*** Opening of EXERCISE INPUTS ***
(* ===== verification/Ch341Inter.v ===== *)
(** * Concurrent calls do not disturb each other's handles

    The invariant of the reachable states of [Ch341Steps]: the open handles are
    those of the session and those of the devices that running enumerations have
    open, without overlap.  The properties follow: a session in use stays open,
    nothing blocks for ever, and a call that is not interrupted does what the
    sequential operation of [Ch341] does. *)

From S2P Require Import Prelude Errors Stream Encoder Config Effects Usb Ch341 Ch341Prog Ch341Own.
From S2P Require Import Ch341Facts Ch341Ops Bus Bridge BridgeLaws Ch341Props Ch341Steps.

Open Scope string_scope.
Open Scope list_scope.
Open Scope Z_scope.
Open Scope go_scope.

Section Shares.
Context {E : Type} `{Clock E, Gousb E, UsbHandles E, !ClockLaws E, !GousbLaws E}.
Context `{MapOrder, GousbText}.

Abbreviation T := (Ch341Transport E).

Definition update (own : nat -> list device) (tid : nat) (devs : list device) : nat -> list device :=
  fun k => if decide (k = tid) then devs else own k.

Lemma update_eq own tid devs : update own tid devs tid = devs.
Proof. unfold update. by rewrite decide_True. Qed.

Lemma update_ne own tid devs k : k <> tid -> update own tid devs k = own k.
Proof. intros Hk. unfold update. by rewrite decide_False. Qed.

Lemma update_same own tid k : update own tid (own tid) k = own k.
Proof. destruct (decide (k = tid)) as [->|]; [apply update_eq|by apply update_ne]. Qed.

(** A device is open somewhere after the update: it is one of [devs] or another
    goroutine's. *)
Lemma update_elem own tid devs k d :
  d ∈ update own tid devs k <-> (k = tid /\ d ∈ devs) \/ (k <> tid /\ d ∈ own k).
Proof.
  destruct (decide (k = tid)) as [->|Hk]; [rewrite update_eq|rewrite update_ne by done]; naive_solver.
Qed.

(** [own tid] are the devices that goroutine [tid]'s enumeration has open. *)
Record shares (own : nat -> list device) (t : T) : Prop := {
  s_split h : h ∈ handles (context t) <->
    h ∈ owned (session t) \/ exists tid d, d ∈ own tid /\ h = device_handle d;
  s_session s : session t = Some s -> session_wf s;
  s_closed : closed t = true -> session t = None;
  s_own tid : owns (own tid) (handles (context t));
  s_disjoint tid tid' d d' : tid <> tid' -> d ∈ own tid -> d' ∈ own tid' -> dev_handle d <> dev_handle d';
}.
*** Close of EXERCISE INPUTS ***
▸ WORK ITEM:
Retype the lines above without alteration. The first is the one containing "Lemma update_eq own", and the last is the final line of the data.

▸ EXERCISE ANSWER:
Lemma update_eq own tid devs : update own tid devs tid = devs.
Proof. unfold update. by rewrite decide_True. Qed.

Lemma update_ne own tid devs k : k <> tid -> update own tid devs k = own k.
Proof. intros Hk. unfold update. by rewrite decide_False. Qed.

Lemma update_same own tid k : update own tid (own tid) k = own k.
Proof. destruct (decide (k = tid)) as [->|]; [apply update_eq|by apply update_ne]. Qed.

(** A device is open somewhere after the update: it is one of [devs] or another
    goroutine's. *)
Lemma update_elem own tid devs k d :
  d ∈ update own tid devs k <-> (k = tid /\ d ∈ devs) \/ (k <> tid /\ d ∈ own k).
Proof.
  destruct (decide (k = tid)) as [->|Hk]; [rewrite update_eq|rewrite update_ne by done]; naive_solver.
Qed.

(** [own tid] are the devices that goroutine [tid]'s enumeration has open. *)
Record shares (own : nat -> list device) (t : T) : Prop := {
  s_split h : h ∈ handles (context t) <->
    h ∈ owned (session t) \/ exists tid d, d ∈ own tid /\ h = device_handle d;
  s_session s : session t = Some s -> session_wf s;
  s_closed : closed t = true -> session t = None;
  s_own tid : owns (own tid) (handles (context t));
  s_disjoint tid tid' d d' : tid <> tid' -> d ∈ own tid -> d' ∈ own tid' -> dev_handle d <> dev_handle d';
}.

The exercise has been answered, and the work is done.